Bug 289697 - Wrong highlighting of individual changes in text compare
Summary: Wrong highlighting of individual changes in text compare
Status: REOPENED
Alias: None
Product: Platform
Classification: Eclipse Project
Component: Compare (show other bugs)
Version: 3.5   Edit
Hardware: PC Windows XP
: P3 normal (vote)
Target Milestone: ---   Edit
Assignee: Platform-Compare-Inbox CLA
QA Contact:
URL:
Whiteboard: stalebug
Keywords:
Depends on:
Blocks:
 
Reported: 2009-09-17 04:25 EDT by David Balažic CLA
Modified: 2020-11-03 03:56 EST (History)
1 user (show)

See Also:


Attachments
Screenshot of problem (orange is my self-censorship) (8.59 KB, image/png)
2013-10-08 12:08 EDT, David Balažic CLA
no flags Details
Screenshot of compare (14.56 KB, image/png)
2018-11-13 05:45 EST, David Balažic CLA
no flags Details
file 1 for comparison (188 bytes, text/plain)
2020-11-03 03:56 EST, David Balažic CLA
no flags Details
file 2 for comparison test (183 bytes, text/plain)
2020-11-03 03:56 EST, David Balažic CLA
no flags Details

Note You need to log in before you can comment on or make changes to this bug.
Description David Balažic CLA 2009-09-17 04:25:55 EDT
I have a project checked out from SVN.
I changed a line in a *.java file from:
    return zip.matches("^[a-zA-Z0-9- \\/]+$");
to:
    return zip.matches("^[a-zA-Z0-9- \\/]{8}$");

When I compared my new code to the version in SVN, the individual changes highlight is wrong.
The higlighted part is old version is "\\/]{8}$" and in new version it is "\\/]+$".
That is obviously wrong, since the "\\/]" part is unchanged , also the "$" is unchanged.

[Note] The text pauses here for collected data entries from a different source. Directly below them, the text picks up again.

(** C6. In a tool-call round that yields a result part, the history
    grows by two turns and keeps its earlier turns: a turn of role
    model whose one part holds nothing but a function call rebuilt from
    the name, the arguments and the identifier of the backend's, and a
    turn of role tool whose one part holds the function response, with
    the tool's output under the key content. *)
Theorem C6_sanitized_turns_appended svc settings fuel response model st part
    function_obj rp :
  find_function_call_part response = Some part ->
  function_call part = Some function_obj ->
  fst (tool_result_part svc settings function_obj (fc_id function_obj) st)
  = Ok (Some rp) ->
  exists args result_output rest,
    fc_args function_obj = Some args
    /\ fst (get_weather_from_city_state svc (args !! "city") (args !! "state")
             (google_api_key settings) (noaa_user_agent settings) st)
       = Ok result_output
    /\ st_contents (snd (handle_response svc settings fuel response model st)) =
       st_contents st
       ++ [ {| role := Some "model";
               parts := Some
                 [ {| text := None;
                      function_call := Some
                        {| fc_id := fc_id function_obj;
                           fc_args := fc_args function_obj;
                           fc_name := fc_name function_obj |};
                      function_response := None;
                      thought := None;
                      thought_signature := None |} ] |};
            {| role := Some "tool";
               parts := Some
                 [ {| text := None;
                      function_call := None;
                      function_response := Some
                        {| fr_id := fc_id function_obj;
                           fr_name := Some "get_weather_from_city_state";
                           fr_response := Some {[ "content" := result_output ]} |};
                      thought := None;
                      thought_signature := None |} ] |} ]
       ++ rest.
Proof.
  intros Hf Hc Ht.
  destruct (handle_response_round_contents svc settings fuel response model st
              part function_obj rp Hf Hc Ht) as [rest Hcs].
  destruct (tool_result_part_Some _ _ _ _ _ _ Ht)
    as (args & out & _ & Hargs & Hout & ->).
  exists args, out, rest. split_and!; try done.
Qed.

Lemma C6_sanitized_turns_appended_witness :
  exists args result_output rest,
    fc_args denver_call = Some args
    /\ fst (get_weather_from_city_state scenario_C (args !! "city") (args !! "state")
             (google_api_key sample_settings) (noaa_user_agent sample_settings)
             denver_state)
       = Ok result_output
    /\ st_contents
         (snd (handle_response scenario_C sample_settings 3
                 (response_of_parts [raw_denver_part] None) "gemini-2.5-pro"
                 denver_state)) =
       st_contents denver_state
       ++ [ {| role := Some "model";
               parts := Some
                 [ {| text := None;
                      function_call := Some
                        {| fc_id := fc_id denver_call;
                           fc_args := fc_args denver_call;
                           fc_name := fc_name denver_call |};
                      function_response := None;
                      thought := None;
                      thought_signature := None |} ] |};
            {| role := Some "tool";
               parts := Some
                 [ {| text := None;
                      function_call := None;
                      function_response := Some
                        {| fr_id := fc_id denver_call;
                           fr_name := Some "get_weather_from_city_state";
                           fr_response := Some {[ "content" := result_output ]} |};
                      thought := None;
                      thought_signature := None |} ] |} ]
       ++ rest.
Proof.
  apply (C6_sanitized_turns_appended scenario_C sample_settings 3
           (response_of_parts [raw_denver_part] None) "gemini-2.5-pro"
           denver_state raw_denver_part denver_call
           (weather_result_part (Some "abc") (Some (forecast_text denver_period)))).
  - reflexivity.
  - reflexivity.
  - vm_compute. reflexivity.
Defined.

(** Scenario C in full: the raw part carried a thought flag and a
    signature; the history holds the rebuilt call, the forecast under
    content, and nothing else. *)
Example scenario_C_history :
  st_contents
    (snd (handle_response scenario_C sample_settings 3
            (response_of_parts [raw_denver_part] None) "gemini-2.5-pro"
            denver_state))
  = [ user_turn denver_query;
      {| role := Some "model";
         parts := Some [Part_of_function_call denver_call] |};
      {| role := Some "tool";
         parts := Some
           [Part_of_function_response
              {| fr_id := Some "abc";
                 fr_name := Some "get_weather_from_city_state";
                 fr_response := Some
                   {[ "content" := Some (forecast_text denver_period) ]} |}] |} ]
  /\ fst (handle_response scenario_C sample_settings 3
            (response_of_parts [raw_denver_part] None) "gemini-2.5-pro"
            denver_state)
     = Ok (Some clear_skies).
Proof. split; vm_compute; reflexivity. Qed.

(** ** The final answer (C7) *)

(** C7. On a response without function call the loop stops at once and
    changes nothing: it returns the text of the response when there is
    one and it is not empty, and [None] otherwise; and whatever
    [generate] returns is [None] or a string that is not empty. *)
Theorem C7_final_answer svc settings fuel response model st :
  find_function_call_part response = None ->
  handle_response svc settings fuel response model st =
  (Ok (if truthy (response_text response) then response_text response else None),
   st)
  /\ (forall t, response_text response = Some t -> t <> "" ->
        fst (handle_response svc settings fuel response model st) = Ok (Some t))
  /\ (response_text response = None \/ response_text response = Some "" ->
        fst (handle_response svc settings fuel response model st) = Ok None)
  /\ (forall fuel' user_query st0 out,
        fst (generate svc settings fuel' user_query st0) = Ok out ->
        out = None \/ exists t, out = Some t /\ t <> "").
Proof.
  intros Hf. rewrite (handle_response_final svc settings fuel response model st Hf).
  split_and!; [reflexivity| | |].
  - intros t -> Ht. simpl. by destruct (String.eqb_spec t "").
  - by intros [-> | ->].
  - intros fuel' user_query st0 out Hout.
    destruct (generate_post_holds svc settings fuel' user_query st0)
      as (_ & _ & Hne & _).
    rewrite Hout in Hne. destruct out as [t|]; [right|by left].
    exists t. split; [reflexivity|]. by intros ->.
Qed.

Lemma C7_final_answer_witness :
  handle_response scenario_C sample_settings 0 (text_response "Sunny, 72F")
    "gemini-2.5-pro" denver_state =
  (Ok (if truthy (response_text (text_response "Sunny, 72F"))
       then response_text (text_response "Sunny, 72F") else None),
   denver_state)
  /\ (forall t, response_text (text_response "Sunny, 72F") = Some t -> t <> "" ->
        fst (handle_response scenario_C sample_settings 0
               (text_response "Sunny, 72F") "gemini-2.5-pro" denver_state)
        = Ok (Some t))
  /\ (response_text (text_response "Sunny, 72F") = None
      \/ response_text (text_response "Sunny, 72F") = Some "" ->
        fst (handle_response scenario_C sample_settings 0
               (text_response "Sunny, 72F") "gemini-2.5-pro" denver_state)
        = Ok None)
  /\ (forall fuel' user_query st0 out,
        fst (generate scenario_C sample_settings fuel' user_query st0) = Ok out ->
        out = None \/ exists t, out = Some t /\ t <> "").
Proof.
  apply (C7_final_answer scenario_C sample_settings 0
           (text_response "Sunny, 72F") "gemini-2.5-pro" denver_state).
  reflexivity.
Defined.

(** An empty text counts as no text. *)
Example empty_text_is_no_answer :
  fst (handle_response scenario_C sample_settings 0 (text_response "")
         "gemini-2.5-pro" denver_state) = Ok None.
Proof. reflexivity. Qed.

It should be: "{8}" and "+" highlighted.

This is the same if I switch from "Java Source Compare" to "Text Compare".

-- Configuration Details --
Product: Eclipse 1.2.0.20090618-0904 (org.eclipse.epp.package.jee.product)
Installed Features:
 org.eclipse.platform 3.5.0.v20090611a-9gEeG1HFtQcmRThO4O3aR_fqSMvJR2sJ
Comment 1 Martin Johansen CLA 2010-04-20 08:28:02 EDT
This bug is related to 271427.

The issue is with

org.eclipse.compare.contentmergeviewer.TokenComparator

It groups tokens into these groups: unspecified, whitespaces, digits, letters and quotes. The phenomenon reported is caused by the unspecified tokens being grouped into one group.

There are several possible solutions to this. A simple solution, which might not be the best one, is to treat each unspecified character as a token, this solves bug 271427 and bug 289697. I would argue it is intuitive behavior for the tokenizer.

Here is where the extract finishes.